G.add_edge(1, 2) # création d'un pont dans le graphe
e = (2, 3)
G.add_edge(*e) # ajout d'un pont déjà existant
G.add_edges_from([(1, 2), (1, 3)]) # ajout de plusieurs edges
G.remove_edge(1, 2)
# suppression du pont (1,2) on peut aussi supprimer des
# groupes de ponts et des noeuds de la même façon avec
# Graph.remove_node(), Graph.remove_nodes_from(),
# Graph.remove_edges_from()
G.clear() # supprime tout les noeuds et ponts du graphe
G.add_node([1, 2, 3])
G.add_edges_from([(1, 2), (1, 3)])
G.nodes() # affiche les noeuds
G.edges() # affiche les ponts
nwx.connected_components(G) # affiche les groupes de noeuds interconnectés
nwx.degree(G) # affiche les noeuds avec leurs nombre de connexions
nwx.degree(G).values() # affiche le nombre de connexion des noeuds
G.node[1] # affiche le noeud 1
# Directed graphs / graphes dirigés
# ces graphes permettent différences opérations supplémentaires comme :
# DiGraph.out_edges(), DiGraph.in_degree(), DiGraph.predecessors(),
# DiGraph.successors().
DG = nwx.DiGraph()
# ajout de ponts ayant différents poids
DG.add_weighted_edges_from([(1, 2, 0.5), (3, 1, 0.75)])
# Multigraph
# Les multigraph permettent d'avoir plusieurs ponts entre deux mêmes points.
MG = nwx.DiGraph()
# ajout de ponts ayant différents poids
MG.add_weighted_edges_from([(1, 2, 0.5), (3, 1, 0.75)])
# code pris sur :
# https://networkx.github.io/documentation/networkx-1.10/tutorial/tutorial.html
Opération sur des graphes¶
NetworkX permet différentes opérations sur les graphes. En voici un exemple :
"""Exemple d'opérations sur les graphes avec NetworkX."""
import NetworkX as nwx
G1 = nwx.Graph()
G1.add_nodes_from([1, 2, 3])
G2 = nwx.Graph()
G1.add_nodes_from([4, 5, 6])
# operations classiques sur les graphes :
# FIXME: nb = nwx.subgraph(G1, nbunch)
# induit un subgraphe de G en noeuds d'un nBrunch
G3 = nwx.union(G1, G2) # union de deux graphes
G3 = nwx.disjoint_union(G1, G2) # union sans doublure
G3 = nwx.cartesian_product(G1, G2) # produit cartésien
G3 = nwx.compose(G1, G2)
# combine les graphes en détectant les mêmes noeuds
G3 = nwx.complement(G1) # complements de G1
G3 = nwx.create_empty_copy(G1) # crée une copie vide de G1
G3 = nwx.convert_to_directed(G1) # convertis un graphe dirigé
G1 = nwx.convert_to_undirected(G3) # convertis un graphe dirigé
# création de graphe classique prédéfinis
K_5 = nwx.complete_graph(5)
K_3_5 = nwx.complete_bipartite_graph(3, 5)
barbell = nwx.barbell_graph(10, 10)
lollipop = nwx.lollipop_graph(10, 20)
# untilisation des générateurs de graphes stockastiques
er = nwx.erdos_renyi_graph(100, 0.15)
ws = nwx.watts_strogatz_graph(30, 3, 0.1)

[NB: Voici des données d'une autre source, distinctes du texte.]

Lemma dlseg_links_only S h h' pp p xs q qn :
  links_only S h h' -> (forall y, y ∈ xs -> y ∉ S) ->
  dlseg h pp p xs q qn -> dlseg h' pp p xs q qn.
Proof.
  intros [HS _] Hd. apply dlseg_frame. intros y Hy. unfold links.
  by rewrite HS; [|apply Hd].
Qed.
Lemma dlseg_first h pp p xs q qn :
  dlseg h pp p xs q qn -> p = match xs with [] => qn | x :: _ => Some x end.
Proof. destruct xs; simpl; naive_solver. Qed.

(** The loop of [task_deque_insert] stops on the node at index [k]. *)
Lemma insert_walk_spec h pp p xs q k :
  dlseg h pp p xs q NULL -> insert_walk h p k = Some (xs !! k).
Proof.
  revert pp p k. induction xs as [|x xs IH]; intros pp p k Hs.
  - destruct Hs as [-> _]. by destruct k.
  - apply dlseg_cons in Hs as (-> & t & Ht & _ & Hs).
    destruct k as [|k]; [done|]. simpl. rewrite Ht. simpl. by eapply IH.
Qed.

(** The [next] field of the node at index [k] points to index [k+1]. *)
Lemma dlseg_lookup_next h pp p xs q k y ty :
  dlseg h pp p xs q NULL -> xs !! k = Some y -> h !! y = Some ty ->
  t_next ty = xs !! S k.
Proof.
  revert pp p k. induction xs as [|x xs IH]; intros pp p k Hs Hk Hy; [done|].
  apply dlseg_cons in Hs as (-> & t & Ht & _ & Hs).
  destruct k as [|k]; simpl in Hk.
  - injection Hk as <-. rewrite Hy in Ht. injection Ht as <-.
    apply dlseg_first in Hs. rewrite Hs. by destruct xs.
  - by eapply IH.
Qed.

Lemma dlseg_lookup_Some h pp p xs q qn k y :
  dlseg h pp p xs q qn -> xs !! k = Some y -> exists ty, h !! y = Some ty.
Proof.
  intros Hs Hk. rewrite <- (take_drop_middle xs k y Hk) in Hs.
  apply dlseg_app in Hs as (j & jn & _ & Hs). apply dlseg_cons in Hs as (_ & ty & Hy & _).
  eauto.
Qed.
End Segments.

(** [dl_frame]: a segment survives stores into nodes outside it. *)
Ltac dl_frame := repeat (apply dlseg_insert_notin; [set_solver|]); try done.

Section Frames.
Implicit Types (h : heap).

Lemma links_only_refl S h : links_only S h h.
Proof. done. Qed.

Lemma links_only_trans S h1 h2 h3 :
  links_only S h1 h2 -> links_only S h2 h3 -> links_only S h1 h3.
Proof.
  intros [A1 B1] [A2 B2]. split.
  - intros y Hy. by rewrite A2, A1.
  - intros y. by rewrite B2, B1.
Qed.

Lemma links_only_mono S S' h h' :
  (forall y, y ∈ S -> y ∈ S') -> links_only S h h' -> links_only S' h h'.
Proof. intros HS [A B]. split; [|done]. intros y Hy. apply A. naive_solver. Qed.

(** One more store into a link field of a node of [S]. *)
Lemma links_only_insert S h h' y t :
  links_only S h h' -> y ∈ S -> strip <$> h' !! y = Some (strip t) ->
  links_only S h (<[y := t]> h').
Proof.
  intros [A B] Hy Ht. split.
  - intros z Hz. rewrite lookup_insert_ne; [by apply A|]. intros ->. done.
  - intros z. destruct (decide (y = z)) as [->|Hne].
    + rewrite lookup_insert_eq, <- B. simpl. by rewrite Ht.
    + rewrite lookup_insert_ne by done. apply B.
Qed.
End Frames.

#[export] Hint Resolve links_only_refl : dart.

(** [links_solve]: prove [links_only S h h'] when [h'] is [h] after a
    chain of stores into link fields of nodes of [S]. *)
Ltac links_solve :=
  repeat (apply links_only_insert; [| set_solver | simplify_map_eq; reflexivity]);
  apply links_only_refl.

Section DequeRepr.
Implicit Types (h : heap) (xs : list nat).

Lemma deque_repr_nil h d : deque_repr h d [] <-> dq_head d = NULL /\ dq_tail d = NULL.
Proof. unfold deque_repr. simpl. split; [naive_solver|]. intros [-> ->]. auto with dart. Qed.

Lemma deque_repr_head_null h d xs :
  deque_repr h d xs -> dq_head d = NULL -> xs = [] /\ dq_tail d = NULL.
Proof. intros [Hs _] E. rewrite E in Hs. apply dlseg_null_first in Hs. naive_solver. Qed.

Lemma deque_repr_tail_null h d xs :
  deque_repr h d xs -> dq_tail d = NULL -> xs = [] /\ dq_head d = NULL.
Proof. intros [Hs _] E. rewrite E in Hs. apply dlseg_null_last in Hs. naive_solver. Qed.

Lemma deque_repr_cons h d x xs :
  deque_repr h d (x :: xs) ->
  dq_head d = Some x /\ (exists y, dq_tail d = Some y) /\
  exists t, h !! x = Some t /\ t_prev t = NULL /\
            dlseg h (Some x) (t_next t) xs (dq_tail d) NULL.
Proof.
  intros Hr. pose proof Hr as [Hs _]. apply dlseg_cons in Hs as (-> & Hs).
  split; [done|]. split; [|done].
  destruct (dq_tail d) as [y|] eqn:E; [eauto|].
  by apply deque_repr_tail_null in Hr as [? _].
Qed.

Lemma deque_repr_nonnull h d xs :
  deque_repr h d xs -> xs <> [] -> deque_nonnull d = true.
Proof.
  intros Hr Hne. destruct xs as [|x xs]; [done|].
  apply deque_repr_cons in Hr as (E1 & [y E2] & _). unfold deque_nonnull. by rewrite E1, E2.
Qed.

Lemma deque_repr_consistent h d xs : deque_repr h d xs -> deque_consistent d = true.
Proof.
  intros Hr. destruct xs as [|x xs].
  - apply deque_repr_nil in Hr as [E1 E2]. unfold deque_consistent. by rewrite E1, E2.
  - apply deque_repr_cons in Hr as (E1 & [y E2] & _).
    unfold deque_consistent. by rewrite E1, E2.
Qed.
End DequeRepr.

(** ** Refinement of the deque routines *)

Lemma Spec_popback_snoc xs x : Spec.popback (xs ++ [x]) = (Some x, xs).
Proof. unfold Spec.popback. by rewrite last_snoc, removelast_last. Qed.

Lemma Spec_insert_at_perm i x xs : Spec.insert_at i x xs ≡ₚ x :: xs.
Proof.
  unfold Spec.insert_at. rewrite <- Permutation_middle. by rewrite take_drop.
Qed.

Lemma Spec_insert_at_NoDup i x xs : x ∉ xs -> NoDup xs -> NoDup (Spec.insert_at i x xs).
Proof. intros. rewrite Spec_insert_at_perm. by apply list.NoDup_cons. Qed.

Lemma Spec_insert_at_0 x xs : Spec.insert_at 0 x xs = x :: xs.
Proof. done. Qed.

Lemma Spec_insert_at_ge i x xs : length xs <= i -> Spec.insert_at i x xs = xs ++ [x].
Proof. intros Hi. unfold Spec.insert_at. by rewrite take_ge, drop_ge. Qed.

Lemma Spec_insert_at_middle ys y z zs x :
  Spec.insert_at (S (length ys)) x (ys ++ y :: z :: zs) = ys ++ y :: x :: z :: zs.
Proof.
  unfold Spec.insert_at. rewrite take_app, drop_app, take_ge, drop_ge by lia.
  replace (S (length ys) - length ys) with 1 by lia. simpl. by rewrite <- app_assoc.
Qed.

Section DequeRefinement.
Implicit Types (h : heap) (xs : list nat).

Lemma task_deque_push_spec h d xs x :
  deque_repr h d xs -> x ∉ xs -> detached h x ->
  exists h' d', task_deque_push h d x = Some (h', d') /\
    deque_repr h' d' (x :: xs) /\ links_only (x :: xs) h h'.
Proof.
  intros Hr Hx (tx & Htx & Hn & Hp). unfold task_deque_push.
  destruct xs as [|a xs].
  - apply deque_repr_nil in Hr as [E1 E2]. rewrite E1.
    eexists _, _. split; [done|]. split; [|apply links_only_refl].
    split; [|auto with dart]. simpl. rewrite Htx, Hn, Hp. done.
  - pose proof Hr as (E1 & [y E2] & ta & Hta & Hpa & Hs)%deque_repr_cons.
    destruct Hr as [_ Hnd]. rewrite E1.
    assert (x <> a) by set_solver.
    assert (Ha : a ∉ xs) by (by apply list.NoDup_cons in Hnd as [? _]).
    heap_simpl. unfold deque_nonnull. rewrite E2. simpl.
    eexists _, _. split; [done|]. split; [split|].
    + simpl. simplify_map_eq/=. split; [done|]. split; [done|].
      split; [done|]. split; [done|]. rewrite <- E2.
      dl_frame.
    + apply list.NoDup_cons. split; [set_solver|done].
    + links_solve.
Qed.

Lemma task_deque_pushback_spec h d xs x :
  deque_repr h d xs -> x ∉ xs -> detached h x ->
  exists h' d', task_deque_pushback h d x = Some (h', d') /\
    deque_repr h' d' (Spec.pushback x xs) /\ links_only (x :: xs) h h'.
Proof.
  intros Hr Hx (tx & Htx & Hn & Hp). unfold task_deque_pushback, Spec.pushback.
  destruct (snoc_or_nil xs) as [->|(ys & b & ->)].
  - apply deque_repr_nil in Hr as [E1 E2]. rewrite E1.
    eexists _, _. split; [done|]. split; [|apply links_only_refl].
    split; [|simpl; auto with dart]. simpl. rewrite Htx, Hn, Hp. done.
  - destruct (dq_head d) as [a|] eqn:E1.
    2:{ apply deque_repr_head_null in Hr as [Hnil _]; [|done].
        by destruct ys. }
    destruct Hr as [Hs Hnd]. apply dlseg_snoc in Hs as (E2 & tb & Htb & Hnb & Hs).
    apply NoDup_snoc in Hnd as [Hb Hnd].
    assert (x <> b) by set_solver.
    rewrite E2. heap_simpl.
    eexists _, _. split; [done|]. split; [split|].
    + simpl. apply dlseg_snoc. split; [done|]. eexists. simplify_map_eq/=.
      split; [done|]. split; [done|]. rewrite <- E1.
      apply dlseg_snoc. split; [done|]. eexists. simplify_map_eq/=.
      split; [done|]. split; [done|].
      dl_frame.
    + apply NoDup_snoc. split; [set_solver|]. by apply NoDup_snoc.
    + links_solve.
Qed.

ba = nwx.barabasi_albert_graph(100, 5)
red = nwx.random_lobster(100, 0.9, 0.9)
# enregistrement d'un graphe dans un fichier
nwx.write_gml(red, "path.to.file")
mygraph = nwx.read_gml("path.to.file")
# code pris sur :
# https://networkx.github.io/documentation/networkx-1.10/tutorial/tutorial.html
Dessin d’un graphe¶
NetworkX n’est pas fait spécialement pour dessiner un graphe.
"""Exemple de dessin d'un graphe de networkX."""
import matplotlib.pyplot as plt
import networkx as nwx
G1 = nwx.Graph()
G1.add_nodes_from([1, 2, 3])
# dessin avec Mathplotlib
nwx.draw(G1) # on peut aussi essayer avec :
# nx.draw_random(G), nx.draw_circular(G), nx.draw_spectral(G)
plt.show() # pour afficher ensuite
plt.savefig("path.png") # pour enregistrer sur un fichier dans un format png
# voir aussi : nx.draw_graphviz(G) et nx.write_dot(G,'file.dot') avec
# PyGraphviz ou pydot
# code pris sur :
# https://networkx.github.io/documentation/networkx-1.10/tutorial/tutorial.html
Conclusion¶
On peut voir que NetwokX est une librairie assez simple à utiliser dans les bases, mais est assez complète Cette librairie est vraiment utile pour différentes problématique touchant les graphes et la théories des graphes comme le voyageur de commerce. Certains problèmes mathématiques dans ce domaine peuvent avoir une grande complexité (complexité non polynomiale).
L’existance d’une librairie comme NetworkX permet de manipuler des graphes de façon simple et offre plusieurs options utile pour une utilisation assez large dans le domaine des graphes.